**PROBLEM**
Among the entries that follow, the required portion opens with the line containing "match mem_malloc (ram_size" and closes with the line containing "destruct (echo_request _". Give that portion again exactly, and nothing else.
[[ RECORDS FOR THIS EXERCISE open ]]
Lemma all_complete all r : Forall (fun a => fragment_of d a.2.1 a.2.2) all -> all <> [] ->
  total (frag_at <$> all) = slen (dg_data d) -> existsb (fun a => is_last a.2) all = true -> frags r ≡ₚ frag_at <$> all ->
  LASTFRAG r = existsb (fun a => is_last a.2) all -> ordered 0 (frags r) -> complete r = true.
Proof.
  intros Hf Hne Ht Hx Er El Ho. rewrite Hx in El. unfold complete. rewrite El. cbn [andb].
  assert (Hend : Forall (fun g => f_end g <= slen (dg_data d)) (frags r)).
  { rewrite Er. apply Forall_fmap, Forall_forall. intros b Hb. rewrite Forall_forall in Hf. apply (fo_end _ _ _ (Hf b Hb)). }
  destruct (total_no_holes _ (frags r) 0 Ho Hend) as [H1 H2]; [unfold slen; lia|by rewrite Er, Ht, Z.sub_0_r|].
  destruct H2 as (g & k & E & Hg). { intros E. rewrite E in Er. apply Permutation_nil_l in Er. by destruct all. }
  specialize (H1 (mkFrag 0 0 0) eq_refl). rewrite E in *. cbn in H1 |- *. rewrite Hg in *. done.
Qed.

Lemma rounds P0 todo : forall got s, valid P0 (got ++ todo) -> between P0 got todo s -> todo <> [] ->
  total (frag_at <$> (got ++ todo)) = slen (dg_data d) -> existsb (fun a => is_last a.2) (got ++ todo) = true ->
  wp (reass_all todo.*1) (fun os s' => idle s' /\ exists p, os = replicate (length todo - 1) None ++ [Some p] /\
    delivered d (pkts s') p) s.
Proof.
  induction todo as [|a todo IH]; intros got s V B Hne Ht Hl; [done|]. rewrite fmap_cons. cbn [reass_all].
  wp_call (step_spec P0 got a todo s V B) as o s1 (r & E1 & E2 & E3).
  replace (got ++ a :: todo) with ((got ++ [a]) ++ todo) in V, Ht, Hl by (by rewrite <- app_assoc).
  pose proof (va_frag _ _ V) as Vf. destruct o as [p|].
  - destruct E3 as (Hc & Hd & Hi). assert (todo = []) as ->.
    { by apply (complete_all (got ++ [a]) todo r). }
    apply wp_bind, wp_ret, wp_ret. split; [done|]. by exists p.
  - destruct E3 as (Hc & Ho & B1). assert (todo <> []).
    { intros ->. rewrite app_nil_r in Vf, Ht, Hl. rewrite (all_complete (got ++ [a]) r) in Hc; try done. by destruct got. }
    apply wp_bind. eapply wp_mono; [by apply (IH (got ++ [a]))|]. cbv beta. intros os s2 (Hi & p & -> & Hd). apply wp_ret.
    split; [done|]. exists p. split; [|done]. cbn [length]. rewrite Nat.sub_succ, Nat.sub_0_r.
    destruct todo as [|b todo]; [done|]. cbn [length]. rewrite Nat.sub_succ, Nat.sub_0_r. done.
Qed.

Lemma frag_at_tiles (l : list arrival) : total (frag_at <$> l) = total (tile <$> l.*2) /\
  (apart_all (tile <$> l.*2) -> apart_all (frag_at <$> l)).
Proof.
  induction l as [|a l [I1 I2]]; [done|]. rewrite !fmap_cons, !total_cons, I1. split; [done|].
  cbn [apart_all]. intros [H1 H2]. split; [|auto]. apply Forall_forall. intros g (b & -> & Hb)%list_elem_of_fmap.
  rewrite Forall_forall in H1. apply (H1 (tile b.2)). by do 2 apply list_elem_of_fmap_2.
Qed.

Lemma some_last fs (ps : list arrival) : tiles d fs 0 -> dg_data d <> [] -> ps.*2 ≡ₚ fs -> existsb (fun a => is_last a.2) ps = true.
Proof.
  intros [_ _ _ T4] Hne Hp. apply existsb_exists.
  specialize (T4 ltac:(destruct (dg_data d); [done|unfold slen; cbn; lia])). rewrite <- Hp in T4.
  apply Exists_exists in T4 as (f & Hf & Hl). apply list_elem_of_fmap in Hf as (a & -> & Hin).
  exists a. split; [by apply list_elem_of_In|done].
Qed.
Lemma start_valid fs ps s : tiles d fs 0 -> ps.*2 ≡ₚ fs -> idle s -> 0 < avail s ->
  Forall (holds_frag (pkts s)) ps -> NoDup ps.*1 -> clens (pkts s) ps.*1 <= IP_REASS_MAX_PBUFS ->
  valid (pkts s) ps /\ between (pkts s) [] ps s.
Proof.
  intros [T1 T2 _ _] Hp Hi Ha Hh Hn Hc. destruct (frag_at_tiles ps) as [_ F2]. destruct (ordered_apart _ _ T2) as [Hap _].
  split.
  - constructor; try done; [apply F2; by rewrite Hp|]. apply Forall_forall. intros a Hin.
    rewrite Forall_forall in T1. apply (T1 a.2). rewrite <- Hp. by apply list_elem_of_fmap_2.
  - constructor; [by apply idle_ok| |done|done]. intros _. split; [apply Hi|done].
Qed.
[[ RECORDS FOR THIS EXERCISE closed ]]
[[ RECORDS FOR THIS EXERCISE open ]]
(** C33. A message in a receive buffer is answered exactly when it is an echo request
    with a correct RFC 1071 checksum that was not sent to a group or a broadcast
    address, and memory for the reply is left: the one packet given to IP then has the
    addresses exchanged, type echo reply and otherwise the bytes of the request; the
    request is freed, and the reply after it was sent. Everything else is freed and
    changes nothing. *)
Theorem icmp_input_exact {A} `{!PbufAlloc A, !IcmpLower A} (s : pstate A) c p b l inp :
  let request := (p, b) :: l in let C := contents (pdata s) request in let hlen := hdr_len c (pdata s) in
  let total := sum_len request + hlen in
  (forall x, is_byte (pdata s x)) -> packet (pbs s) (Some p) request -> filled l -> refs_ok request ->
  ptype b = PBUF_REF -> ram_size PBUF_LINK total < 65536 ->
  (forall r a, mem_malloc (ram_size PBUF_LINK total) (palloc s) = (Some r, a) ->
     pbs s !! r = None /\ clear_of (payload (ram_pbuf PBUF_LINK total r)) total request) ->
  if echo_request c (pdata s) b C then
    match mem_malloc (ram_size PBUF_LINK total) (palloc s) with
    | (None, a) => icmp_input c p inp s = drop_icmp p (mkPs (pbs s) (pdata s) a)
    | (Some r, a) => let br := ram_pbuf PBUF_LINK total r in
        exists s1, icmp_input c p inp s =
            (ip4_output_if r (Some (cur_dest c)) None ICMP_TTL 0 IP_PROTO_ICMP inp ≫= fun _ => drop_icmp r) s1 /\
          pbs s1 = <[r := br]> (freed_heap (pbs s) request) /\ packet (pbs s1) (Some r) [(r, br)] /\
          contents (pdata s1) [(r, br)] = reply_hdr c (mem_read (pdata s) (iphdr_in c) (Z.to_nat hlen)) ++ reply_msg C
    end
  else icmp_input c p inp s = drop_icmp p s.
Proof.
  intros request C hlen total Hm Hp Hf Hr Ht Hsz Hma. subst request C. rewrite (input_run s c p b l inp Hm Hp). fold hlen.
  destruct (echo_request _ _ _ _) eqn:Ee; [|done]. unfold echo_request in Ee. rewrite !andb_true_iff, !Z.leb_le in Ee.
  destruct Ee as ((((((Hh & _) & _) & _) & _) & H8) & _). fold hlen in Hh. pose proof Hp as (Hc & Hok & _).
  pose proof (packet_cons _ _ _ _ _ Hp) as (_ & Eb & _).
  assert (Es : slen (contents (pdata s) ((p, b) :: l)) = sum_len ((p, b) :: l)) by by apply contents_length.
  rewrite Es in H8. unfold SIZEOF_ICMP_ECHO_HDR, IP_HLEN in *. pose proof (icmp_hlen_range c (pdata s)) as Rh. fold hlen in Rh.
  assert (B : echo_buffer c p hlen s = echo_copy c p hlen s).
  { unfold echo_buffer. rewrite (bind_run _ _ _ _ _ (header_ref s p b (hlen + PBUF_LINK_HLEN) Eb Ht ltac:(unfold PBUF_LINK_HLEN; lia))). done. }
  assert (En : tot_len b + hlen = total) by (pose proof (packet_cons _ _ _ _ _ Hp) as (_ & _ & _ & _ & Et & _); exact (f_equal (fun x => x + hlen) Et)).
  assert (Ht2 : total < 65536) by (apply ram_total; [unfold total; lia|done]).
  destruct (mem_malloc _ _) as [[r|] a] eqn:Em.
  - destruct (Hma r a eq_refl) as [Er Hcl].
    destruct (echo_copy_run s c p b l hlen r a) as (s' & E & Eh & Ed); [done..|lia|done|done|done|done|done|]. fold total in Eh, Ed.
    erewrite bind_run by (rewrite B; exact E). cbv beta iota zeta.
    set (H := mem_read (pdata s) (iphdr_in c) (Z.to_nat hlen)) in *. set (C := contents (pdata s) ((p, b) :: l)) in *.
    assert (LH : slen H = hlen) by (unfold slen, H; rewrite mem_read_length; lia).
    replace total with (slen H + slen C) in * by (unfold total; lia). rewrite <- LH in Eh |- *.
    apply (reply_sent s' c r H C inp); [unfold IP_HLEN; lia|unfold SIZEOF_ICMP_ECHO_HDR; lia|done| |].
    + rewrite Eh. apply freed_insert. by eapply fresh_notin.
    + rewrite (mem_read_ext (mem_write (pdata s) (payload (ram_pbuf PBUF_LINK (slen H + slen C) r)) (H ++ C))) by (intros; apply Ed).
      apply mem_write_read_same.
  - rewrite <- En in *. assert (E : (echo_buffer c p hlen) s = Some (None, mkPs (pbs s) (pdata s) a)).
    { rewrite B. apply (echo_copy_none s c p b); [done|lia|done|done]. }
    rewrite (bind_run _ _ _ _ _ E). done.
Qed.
[[ RECORDS FOR THIS EXERCISE closed ]]
[[ RECORDS FOR THIS EXERCISE open ]]
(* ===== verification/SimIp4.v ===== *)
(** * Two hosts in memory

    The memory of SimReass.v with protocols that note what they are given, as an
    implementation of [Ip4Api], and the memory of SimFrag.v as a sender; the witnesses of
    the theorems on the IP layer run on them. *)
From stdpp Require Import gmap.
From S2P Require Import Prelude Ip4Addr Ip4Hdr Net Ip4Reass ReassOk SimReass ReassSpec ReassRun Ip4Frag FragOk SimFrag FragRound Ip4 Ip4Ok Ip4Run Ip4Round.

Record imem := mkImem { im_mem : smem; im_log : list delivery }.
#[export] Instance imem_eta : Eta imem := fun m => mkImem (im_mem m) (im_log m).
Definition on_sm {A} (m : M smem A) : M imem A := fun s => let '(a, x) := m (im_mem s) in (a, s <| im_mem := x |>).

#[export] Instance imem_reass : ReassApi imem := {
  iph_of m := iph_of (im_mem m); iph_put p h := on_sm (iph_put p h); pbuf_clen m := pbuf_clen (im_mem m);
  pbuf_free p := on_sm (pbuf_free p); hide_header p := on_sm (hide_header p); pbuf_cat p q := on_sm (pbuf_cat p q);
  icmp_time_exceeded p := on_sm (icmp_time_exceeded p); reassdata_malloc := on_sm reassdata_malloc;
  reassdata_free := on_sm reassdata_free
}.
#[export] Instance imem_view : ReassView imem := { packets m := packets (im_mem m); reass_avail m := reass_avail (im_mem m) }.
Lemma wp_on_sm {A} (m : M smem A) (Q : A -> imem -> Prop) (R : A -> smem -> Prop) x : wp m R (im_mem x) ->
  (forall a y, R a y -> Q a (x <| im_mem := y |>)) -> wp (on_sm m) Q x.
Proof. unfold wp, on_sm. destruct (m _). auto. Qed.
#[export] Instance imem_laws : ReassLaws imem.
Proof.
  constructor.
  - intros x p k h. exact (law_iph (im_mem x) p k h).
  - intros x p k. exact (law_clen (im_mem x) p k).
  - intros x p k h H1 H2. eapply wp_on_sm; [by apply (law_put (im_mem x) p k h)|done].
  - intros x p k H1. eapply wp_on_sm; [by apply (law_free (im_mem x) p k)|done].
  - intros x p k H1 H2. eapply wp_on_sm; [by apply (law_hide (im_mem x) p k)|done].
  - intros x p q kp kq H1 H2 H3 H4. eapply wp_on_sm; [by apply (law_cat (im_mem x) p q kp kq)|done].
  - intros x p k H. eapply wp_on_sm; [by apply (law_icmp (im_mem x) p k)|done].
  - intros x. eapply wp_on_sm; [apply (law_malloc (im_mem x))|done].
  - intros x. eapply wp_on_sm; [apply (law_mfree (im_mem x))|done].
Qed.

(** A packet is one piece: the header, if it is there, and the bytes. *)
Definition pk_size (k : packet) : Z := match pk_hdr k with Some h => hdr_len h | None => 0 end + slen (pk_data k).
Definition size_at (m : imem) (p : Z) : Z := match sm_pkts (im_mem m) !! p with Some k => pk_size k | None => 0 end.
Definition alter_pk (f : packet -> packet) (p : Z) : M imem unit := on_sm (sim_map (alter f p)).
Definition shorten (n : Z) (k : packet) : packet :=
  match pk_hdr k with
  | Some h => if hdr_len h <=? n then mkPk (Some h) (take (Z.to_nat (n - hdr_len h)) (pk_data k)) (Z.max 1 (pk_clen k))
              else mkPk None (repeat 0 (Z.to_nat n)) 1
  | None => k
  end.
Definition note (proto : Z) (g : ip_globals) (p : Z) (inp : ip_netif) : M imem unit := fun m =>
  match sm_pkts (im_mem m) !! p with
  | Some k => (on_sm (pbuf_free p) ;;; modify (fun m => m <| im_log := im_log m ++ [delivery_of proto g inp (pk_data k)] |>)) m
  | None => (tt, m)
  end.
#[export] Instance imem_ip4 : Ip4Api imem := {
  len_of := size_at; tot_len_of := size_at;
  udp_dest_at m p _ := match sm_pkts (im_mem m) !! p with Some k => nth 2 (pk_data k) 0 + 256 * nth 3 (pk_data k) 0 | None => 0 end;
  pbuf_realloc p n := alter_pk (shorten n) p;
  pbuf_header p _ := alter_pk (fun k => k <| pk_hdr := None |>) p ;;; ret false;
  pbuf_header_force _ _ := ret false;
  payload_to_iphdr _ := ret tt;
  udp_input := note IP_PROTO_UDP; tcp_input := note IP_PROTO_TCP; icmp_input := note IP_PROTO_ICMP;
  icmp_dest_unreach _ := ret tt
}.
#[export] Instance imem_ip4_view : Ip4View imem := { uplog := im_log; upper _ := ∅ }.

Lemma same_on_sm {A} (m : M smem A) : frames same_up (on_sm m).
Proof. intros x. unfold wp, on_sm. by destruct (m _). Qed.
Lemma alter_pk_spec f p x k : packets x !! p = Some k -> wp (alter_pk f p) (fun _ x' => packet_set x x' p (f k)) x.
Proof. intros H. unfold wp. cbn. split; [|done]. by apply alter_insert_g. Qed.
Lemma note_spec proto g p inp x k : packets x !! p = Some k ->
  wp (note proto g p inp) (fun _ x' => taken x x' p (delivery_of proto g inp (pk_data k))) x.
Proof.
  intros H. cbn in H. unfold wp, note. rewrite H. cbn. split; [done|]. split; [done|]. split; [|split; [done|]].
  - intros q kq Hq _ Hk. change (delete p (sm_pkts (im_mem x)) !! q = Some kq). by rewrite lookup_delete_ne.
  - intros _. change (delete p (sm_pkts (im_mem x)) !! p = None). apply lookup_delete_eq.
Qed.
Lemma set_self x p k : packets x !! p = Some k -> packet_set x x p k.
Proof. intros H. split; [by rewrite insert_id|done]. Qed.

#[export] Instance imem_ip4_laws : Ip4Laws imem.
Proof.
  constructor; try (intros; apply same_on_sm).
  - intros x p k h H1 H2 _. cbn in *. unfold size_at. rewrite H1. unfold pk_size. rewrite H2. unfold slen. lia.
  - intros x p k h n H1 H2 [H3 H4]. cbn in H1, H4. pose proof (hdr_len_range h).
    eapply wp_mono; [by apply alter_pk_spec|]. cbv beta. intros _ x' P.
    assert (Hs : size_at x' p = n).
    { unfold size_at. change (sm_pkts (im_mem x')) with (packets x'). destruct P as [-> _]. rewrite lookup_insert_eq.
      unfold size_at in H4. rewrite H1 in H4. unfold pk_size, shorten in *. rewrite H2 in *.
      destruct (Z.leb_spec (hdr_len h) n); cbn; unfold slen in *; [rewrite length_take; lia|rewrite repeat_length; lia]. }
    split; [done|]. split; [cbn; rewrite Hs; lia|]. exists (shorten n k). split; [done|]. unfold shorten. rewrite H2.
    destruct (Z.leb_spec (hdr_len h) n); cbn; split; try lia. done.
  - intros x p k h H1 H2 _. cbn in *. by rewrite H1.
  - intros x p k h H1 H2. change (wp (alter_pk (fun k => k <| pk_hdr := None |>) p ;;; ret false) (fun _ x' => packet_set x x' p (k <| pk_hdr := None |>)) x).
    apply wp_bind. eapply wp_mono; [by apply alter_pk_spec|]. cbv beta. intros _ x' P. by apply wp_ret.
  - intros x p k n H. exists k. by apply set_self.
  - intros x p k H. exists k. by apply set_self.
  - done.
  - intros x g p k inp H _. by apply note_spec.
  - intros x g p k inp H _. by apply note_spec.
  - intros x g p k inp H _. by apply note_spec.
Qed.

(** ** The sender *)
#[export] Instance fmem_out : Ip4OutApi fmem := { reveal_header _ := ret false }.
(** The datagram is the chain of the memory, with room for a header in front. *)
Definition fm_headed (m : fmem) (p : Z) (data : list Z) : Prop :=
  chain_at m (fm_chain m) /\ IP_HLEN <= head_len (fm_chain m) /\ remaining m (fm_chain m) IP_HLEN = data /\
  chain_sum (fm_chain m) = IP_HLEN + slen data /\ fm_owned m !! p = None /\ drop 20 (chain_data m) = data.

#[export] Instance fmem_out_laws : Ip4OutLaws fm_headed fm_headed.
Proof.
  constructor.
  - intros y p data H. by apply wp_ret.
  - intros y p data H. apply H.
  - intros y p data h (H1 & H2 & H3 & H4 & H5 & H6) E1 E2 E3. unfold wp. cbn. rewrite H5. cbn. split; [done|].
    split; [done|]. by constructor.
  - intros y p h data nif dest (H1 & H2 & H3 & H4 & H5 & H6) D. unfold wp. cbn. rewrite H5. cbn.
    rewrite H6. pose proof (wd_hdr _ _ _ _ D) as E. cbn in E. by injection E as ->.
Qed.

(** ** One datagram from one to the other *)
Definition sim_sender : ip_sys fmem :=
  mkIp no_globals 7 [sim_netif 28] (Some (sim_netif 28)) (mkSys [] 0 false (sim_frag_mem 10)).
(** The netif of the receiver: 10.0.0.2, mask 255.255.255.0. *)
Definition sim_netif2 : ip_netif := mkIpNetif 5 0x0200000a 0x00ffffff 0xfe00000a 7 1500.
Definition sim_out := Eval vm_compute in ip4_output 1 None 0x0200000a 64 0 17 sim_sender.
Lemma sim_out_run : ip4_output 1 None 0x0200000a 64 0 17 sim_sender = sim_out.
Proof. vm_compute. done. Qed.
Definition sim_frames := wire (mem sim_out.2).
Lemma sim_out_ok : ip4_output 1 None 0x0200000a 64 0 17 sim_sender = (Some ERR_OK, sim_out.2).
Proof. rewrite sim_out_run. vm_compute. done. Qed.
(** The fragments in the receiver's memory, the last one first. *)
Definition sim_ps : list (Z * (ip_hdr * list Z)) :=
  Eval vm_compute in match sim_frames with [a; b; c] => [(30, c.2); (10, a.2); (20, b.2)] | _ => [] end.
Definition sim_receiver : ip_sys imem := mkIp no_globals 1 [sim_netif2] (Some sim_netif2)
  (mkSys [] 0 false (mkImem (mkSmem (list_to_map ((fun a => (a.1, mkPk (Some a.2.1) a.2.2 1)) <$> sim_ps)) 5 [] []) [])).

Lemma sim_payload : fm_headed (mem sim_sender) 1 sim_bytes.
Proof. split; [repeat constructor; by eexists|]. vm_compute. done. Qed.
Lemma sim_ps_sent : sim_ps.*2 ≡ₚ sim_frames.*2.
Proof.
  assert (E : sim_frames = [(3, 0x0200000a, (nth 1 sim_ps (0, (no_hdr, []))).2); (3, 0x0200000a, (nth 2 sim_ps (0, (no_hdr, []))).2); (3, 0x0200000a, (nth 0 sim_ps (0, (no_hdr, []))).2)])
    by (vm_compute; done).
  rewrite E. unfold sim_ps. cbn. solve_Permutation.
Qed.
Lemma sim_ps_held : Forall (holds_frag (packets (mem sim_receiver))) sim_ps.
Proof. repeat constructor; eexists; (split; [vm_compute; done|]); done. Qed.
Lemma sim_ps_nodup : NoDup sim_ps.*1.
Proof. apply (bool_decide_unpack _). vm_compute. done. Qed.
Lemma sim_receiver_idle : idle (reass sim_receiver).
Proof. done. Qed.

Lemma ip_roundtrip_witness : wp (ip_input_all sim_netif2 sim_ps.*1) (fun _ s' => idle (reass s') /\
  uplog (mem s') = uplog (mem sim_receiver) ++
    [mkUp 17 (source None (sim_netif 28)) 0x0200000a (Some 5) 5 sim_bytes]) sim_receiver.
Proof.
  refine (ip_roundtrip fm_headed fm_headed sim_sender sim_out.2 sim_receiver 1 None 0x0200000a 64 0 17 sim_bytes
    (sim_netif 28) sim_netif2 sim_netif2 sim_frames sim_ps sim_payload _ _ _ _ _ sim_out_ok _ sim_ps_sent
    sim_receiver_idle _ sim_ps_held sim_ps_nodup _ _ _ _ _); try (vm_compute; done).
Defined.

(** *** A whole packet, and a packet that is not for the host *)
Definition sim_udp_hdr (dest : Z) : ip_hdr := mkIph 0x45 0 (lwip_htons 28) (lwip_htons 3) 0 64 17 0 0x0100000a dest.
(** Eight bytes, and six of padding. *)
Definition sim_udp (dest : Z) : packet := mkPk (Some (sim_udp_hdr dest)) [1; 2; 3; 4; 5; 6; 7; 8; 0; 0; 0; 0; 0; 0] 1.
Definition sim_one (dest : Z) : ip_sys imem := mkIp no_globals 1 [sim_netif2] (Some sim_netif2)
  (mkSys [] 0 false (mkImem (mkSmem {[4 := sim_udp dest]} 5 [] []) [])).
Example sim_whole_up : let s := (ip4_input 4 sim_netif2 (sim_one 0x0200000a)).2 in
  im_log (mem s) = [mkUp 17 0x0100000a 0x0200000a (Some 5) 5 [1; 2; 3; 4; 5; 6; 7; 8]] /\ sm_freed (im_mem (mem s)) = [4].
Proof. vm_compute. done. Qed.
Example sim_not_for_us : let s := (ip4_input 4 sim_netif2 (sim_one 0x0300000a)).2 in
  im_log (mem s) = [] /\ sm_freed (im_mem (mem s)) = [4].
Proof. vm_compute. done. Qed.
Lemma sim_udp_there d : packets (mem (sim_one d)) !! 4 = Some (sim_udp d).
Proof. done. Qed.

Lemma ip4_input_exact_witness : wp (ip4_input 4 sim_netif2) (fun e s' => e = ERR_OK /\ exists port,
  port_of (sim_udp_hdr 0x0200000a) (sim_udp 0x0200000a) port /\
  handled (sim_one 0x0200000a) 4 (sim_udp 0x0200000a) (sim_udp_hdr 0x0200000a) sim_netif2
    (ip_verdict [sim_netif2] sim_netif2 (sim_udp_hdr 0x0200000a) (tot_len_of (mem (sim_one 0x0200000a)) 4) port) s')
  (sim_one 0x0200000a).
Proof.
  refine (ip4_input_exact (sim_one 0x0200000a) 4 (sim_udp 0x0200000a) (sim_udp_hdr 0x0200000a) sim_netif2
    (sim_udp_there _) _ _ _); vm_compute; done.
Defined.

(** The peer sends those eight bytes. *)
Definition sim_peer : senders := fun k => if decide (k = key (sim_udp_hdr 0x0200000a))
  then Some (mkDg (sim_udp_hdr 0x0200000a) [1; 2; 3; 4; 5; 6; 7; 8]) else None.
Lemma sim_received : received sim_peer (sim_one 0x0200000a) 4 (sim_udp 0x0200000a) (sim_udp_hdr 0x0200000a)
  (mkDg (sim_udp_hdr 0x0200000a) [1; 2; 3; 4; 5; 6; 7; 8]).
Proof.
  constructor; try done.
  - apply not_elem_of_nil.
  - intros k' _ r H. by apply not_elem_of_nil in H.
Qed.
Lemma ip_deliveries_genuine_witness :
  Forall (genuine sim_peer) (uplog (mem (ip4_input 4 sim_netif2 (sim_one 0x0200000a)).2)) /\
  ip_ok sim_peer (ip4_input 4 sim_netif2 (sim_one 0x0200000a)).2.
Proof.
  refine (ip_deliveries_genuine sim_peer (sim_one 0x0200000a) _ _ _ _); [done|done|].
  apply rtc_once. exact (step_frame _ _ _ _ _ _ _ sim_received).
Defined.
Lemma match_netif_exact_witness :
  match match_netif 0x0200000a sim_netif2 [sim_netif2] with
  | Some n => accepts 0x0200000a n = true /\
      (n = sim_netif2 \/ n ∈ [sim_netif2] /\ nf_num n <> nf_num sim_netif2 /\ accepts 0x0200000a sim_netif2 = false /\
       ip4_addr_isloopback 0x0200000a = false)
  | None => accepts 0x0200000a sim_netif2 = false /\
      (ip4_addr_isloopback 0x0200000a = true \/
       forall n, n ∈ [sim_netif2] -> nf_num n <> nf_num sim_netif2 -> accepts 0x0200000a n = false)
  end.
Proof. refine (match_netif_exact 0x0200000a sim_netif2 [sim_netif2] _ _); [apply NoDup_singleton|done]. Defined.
[[ RECORDS FOR THIS EXERCISE closed ]]
**RESULT FOR THIS TASK**
    match mem_malloc (ram_size PBUF_LINK total) (palloc s) with
    | (None, a) => icmp_input c p inp s = drop_icmp p (mkPs (pbs s) (pdata s) a)
    | (Some r, a) => let br := ram_pbuf PBUF_LINK total r in
        exists s1, icmp_input c p inp s =
            (ip4_output_if r (Some (cur_dest c)) None ICMP_TTL 0 IP_PROTO_ICMP inp ≫= fun _ => drop_icmp r) s1 /\
          pbs s1 = <[r := br]> (freed_heap (pbs s) request) /\ packet (pbs s1) (Some r) [(r, br)] /\
          contents (pdata s1) [(r, br)] = reply_hdr c (mem_read (pdata s) (iphdr_in c) (Z.to_nat hlen)) ++ reply_msg C
    end
  else icmp_input c p inp s = drop_icmp p s.
Proof.
  intros request C hlen total Hm Hp Hf Hr Ht Hsz Hma. subst request C. rewrite (input_run s c p b l inp Hm Hp). fold hlen.
  destruct (echo_request _ _ _ _) eqn:Ee; [|done]. unfold echo_request in Ee. rewrite !andb_true_iff, !Z.leb_le in Ee.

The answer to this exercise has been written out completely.